What Buyers Should Demand
When evaluating a networking vendor, buyers should look beyond the user interface and AI branding. The more important question is whether the vendor has meaningful, real-world experience applying AI within its own operations, engineering, and product environment.
Key questions to ask include:
- How are they securing agent access, credentials, and permissions?
- How are they managing inference costs as AI usage scales?

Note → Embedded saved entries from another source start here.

(** * Tilting Arpeggios (Circuit Playground Express example)

    A shallow embedding of
    [examples/advanced_examples/circuitplayground_tilting_arpeggios.py]:
    the [CustomizedExpress] board wrapper and the [TiltingArpeggios]
    instrument, with the properties of its note tables, its transposition
    state, its button repeat limit, its tone changes and its pixel display.

    Number model.  Python [int] is [Z].  A Python [float] is modelled by the
    rational number it denotes (every finite binary64 value is a rational);
    infinities and NaN are outside the model.  Each floating-point
    operation is the exact rational operation followed by a rounding
    function [fl], a parameter of the program (Section [Program]); the
    properties that depend on rounding state what they need of it through
    [Rounding], which [binary53], round to nearest even on 53 bits,
    satisfies.  Exponentiation [x ** y] has no rational semantics and is the
    parameter [fpow] of the same section. *)

From Stdlib Require Import ZArith QArith Qround Qpower Qminmax Lia Lqa.
From stdpp Require Import base option list sorting.

#[local] Open Scope Z_scope.

(** ** Python built-ins *)

Module Py.

(** [range(n)] for an [int] n: empty when [n <= 0]. *)
Definition range (n : Z) : list Z := seqZ 0 n.

(** [len(l)]. *)
Definition len {A} (l : list A) : Z := Z.of_nat (length l).

(** [l[i]] on a list or tuple: a negative index counts from the end, and an
    index outside [-len(l) .. len(l)-1] raises [IndexError] ([None]). *)
Definition getitem {A} (l : list A) (i : Z) : option A :=
  if 0 <=? i then l !! Z.to_nat i
  else if - len l <=? i then l !! Z.to_nat (len l + i)
  else None.

(** [int(x)] on a float: truncation toward zero. *)
Definition int (x : Q) : Z :=
  if Qle_bool 0 x then Qfloor x else Qceiling x.

(** [a % b] on [int]s takes the sign of the divisor, as [Z.modulo] does. *)
Definition mod_ (a b : Z) : Z := a mod b.

End Py.

(** ** Module constants *)

Definition HS_OCT : Z := 12.
Definition HS_4TH : Z := 5.
Definition ARPEGGIOS : list (list Z) :=
  [ [0; 4; 7; 10];
    [0; 3; 5; 6; 7; 10] ].
Definition NUM_OCTAVES : Z := 4.

(** ** Note tables *)

(** [create_arpeggio]: the comprehension
    [[octave * HS_OCT + note for octave in range(num_octaves) for note in arpeggio]]. *)
Definition create_arpeggio (arpeggio : list Z) (num_octaves : Z) : list Z :=
  octave ← Py.range num_octaves;
  note ← arpeggio;
  [octave * HS_OCT + note].

Definition create_arpeggios (num_octaves : Z) : list (list Z) :=
  (λ arpeggio, create_arpeggio arpeggio num_octaves) <$> ARPEGGIOS.

(** ** Floating point *)

(** What the properties below rely on when a result is rounded to the
    nearest float: rounding is monotone, leaves a value with a 53-bit
    significand as it is, rounds its own results to themselves, and
    commutes with doubling.  The exponent is not bounded: the values of
    this program stay far from overflow and underflow. *)
Class Rounding (fl : Q → Q) : Prop := {
  fl_mono : ∀ x y : Q, (x <= y)%Q → (fl x <= fl y)%Q;
  fl_exact : ∀ m e : Z, Z.abs m <= 2 ^ 53 →
    (fl (inject_Z m * 2 ^ e) == inject_Z m * 2 ^ e)%Q;
  fl_idem : ∀ x : Q, (fl (fl x) == fl x)%Q;
  fl_double : ∀ x : Q, (fl (2 * x) == 2 * fl x)%Q
}.

(** What the octave property relies on for [2 ** y]: at an integer
    exponent the result is that power of two, without error (the powers of
    two are floats). *)
Class Exponentiation (pow : Q → Q → Q) : Prop := {
  pow_two_int : ∀ (y : Q) (n : Z), (y == inject_Z n)%Q → (pow 2 y == 2 ^ n)%Q
}.

(** *** Rounding to binary64 precision *)

(** The binade of a positive rational: [floor (log2 x)]. *)
Definition ilog2 (x : Q) : Z :=
  let k := Z.log2 (Qnum x) - Z.log2 (Zpos (Qden x)) in
  if Qle_bool (2 ^ k) x then k else k - 1.

(** The nearest integer, the even one of the two when they are equally near. *)
Definition nearest_even (y : Q) : Z :=
  let f := Qfloor y in
  match (y - inject_Z f ?= 1 # 2)%Q with
  | Lt => f
  | Gt => f + 1
  | Eq => if Z.even f then f else f + 1
  end.

(** Rounding of a positive rational to 53 significant bits. *)
Definition round_pos (x : Q) : Q :=
  let e := ilog2 x - 52 in
  (inject_Z (nearest_even (x / 2 ^ e)) * 2 ^ e)%Q.

(** Round to nearest, ties to even, with a significand of 53 bits as in
    binary64 and an exponent without bounds. *)
Definition binary53 (x : Q) : Q :=
  match Qnum x with
  | 0 => 0%Q
  | Zpos _ => round_pos x
  | Zneg _ => (- round_pos (- x))%Q
  end.

(** ** Hardware *)

Definition Color : Type := Z * Z * Z.

(** What the board returns when it is read at one instant: the levels of
    the two buttons and of the slide switch, the acceleration vector of the
    LIS3DH, and [time.monotonic()]. *)
Record Reading := {
  button_a : bool;
  button_b : bool;
  switch : bool;
  acceleration : Q * Q * Q;
  monotonic : Q
}.

(** [audiocore.RawSample]: the sample buffer and its [sample_rate]. *)
Record RawSample := {
  buffer : list Z;
  sample_rate : Z
}.

(** One call [AudioOut.play(sample, loop=...)]. *)
Record Play := {
  played : RawSample;
  loop : bool
}.

(** The attributes of [CustomizedExpress] that its methods read or write.
    [_audio_out] is the history of the [play] calls on that object, the
    latest first: the head is what the speaker plays, since [play] replaces
    the sample being played. *)
Record CustomizedExpress := {
  pixels : list Color;
  brightness : Q;
  _highest_supported_frequency : Z;
  _speaker_enable : bool;
  _volume : Q;
  _audio_out : list Play;
  _audiocore_raw_sample : RawSample
}.

(** The attributes of [TiltingArpeggios]. *)
Record TiltingArpeggios := {
  circle_pos : Z;
  key_offset : Z;
  last_freq : option Q;
  next_freq_change_allowed_at : Q;
  next_press_allowed_at : Q;
  buttons_on : bool * bool;
  arpeg_note_indexes : list (list Z)
}.

(** The instrument ([self]) and the module-level board object ([cpx]). *)
Record State := {
  self : TiltingArpeggios;
  cpx : CustomizedExpress
}.

Definition set_pixels (p : list Color) (c : CustomizedExpress) : CustomizedExpress :=
  {| pixels := p; brightness := brightness c;
     _highest_supported_frequency := _highest_supported_frequency c;
     _speaker_enable := _speaker_enable c; _volume := _volume c;
     _audio_out := _audio_out c; _audiocore_raw_sample := _audiocore_raw_sample c |}.

Definition set_brightness (b : Q) (c : CustomizedExpress) : CustomizedExpress :=
  {| pixels := pixels c; brightness := b;
     _highest_supported_frequency := _highest_supported_frequency c;
     _speaker_enable := _speaker_enable c; _volume := _volume c;
     _audio_out := _audio_out c; _audiocore_raw_sample := _audiocore_raw_sample c |}.

Definition set_volume_attr (v : Q) (c : CustomizedExpress) : CustomizedExpress :=
  {| pixels := pixels c; brightness := brightness c;
     _highest_supported_frequency := _highest_supported_frequency c;
     _speaker_enable := _speaker_enable c; _volume := v;
     _audio_out := _audio_out c; _audiocore_raw_sample := _audiocore_raw_sample c |}.

Definition set_raw_sample (r : RawSample) (c : CustomizedExpress) : CustomizedExpress :=
  {| pixels := pixels c; brightness := brightness c;
     _highest_supported_frequency := _highest_supported_frequency c;
     _speaker_enable := _speaker_enable c; _volume := _volume c;
     _audio_out := _audio_out c; _audiocore_raw_sample := r |}.

Definition set_speaker_enable (b : bool) (c : CustomizedExpress) : CustomizedExpress :=
  {| pixels := pixels c; brightness := brightness c;
     _highest_supported_frequency := _highest_supported_frequency c;
     _speaker_enable := b; _volume := _volume c;
     _audio_out := _audio_out c; _audiocore_raw_sample := _audiocore_raw_sample c |}.

(** [_audio_out.play(sample, loop=l)]. *)
Definition audio_play (r : RawSample) (l : bool) (c : CustomizedExpress) : CustomizedExpress :=
  {| pixels := pixels c; brightness := brightness c;
     _highest_supported_frequency := _highest_supported_frequency c;
     _speaker_enable := _speaker_enable c; _volume := _volume c;
     _audio_out := {| played := r; loop := l |} :: _audio_out c;
     _audiocore_raw_sample := _audiocore_raw_sample c |}.

Definition set_position (pos off : Z) (t : TiltingArpeggios) : TiltingArpeggios :=
  {| circle_pos := pos; key_offset := off; last_freq := last_freq t;
     next_freq_change_allowed_at := next_freq_change_allowed_at t;
     next_press_allowed_at := next_press_allowed_at t;
     buttons_on := buttons_on t; arpeg_note_indexes := arpeg_note_indexes t |}.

- How are they balancing performance, control, and dependency risk across their inference architecture?
- How are they connecting AI systems to the infrastructure, telemetry, and workflows that shape real operational decisions?
Vendors with hands-on experience applying AI internally are often better positioned to design solutions that are practical, secure, and operationally useful for customers. They understand that effective AI in networking has to be integrated into the underlying environment, not simply added as a surface-level feature.
AI in networking is not about replacing engineers. It is about giving systems the context, access, and safeguards needed to handle routine tasks more effectively, so engineering teams can stay focused on higher-value analysis, architecture, and decision-making. The strongest solutions are typically built by vendors that have already been doing that work inside their own environments.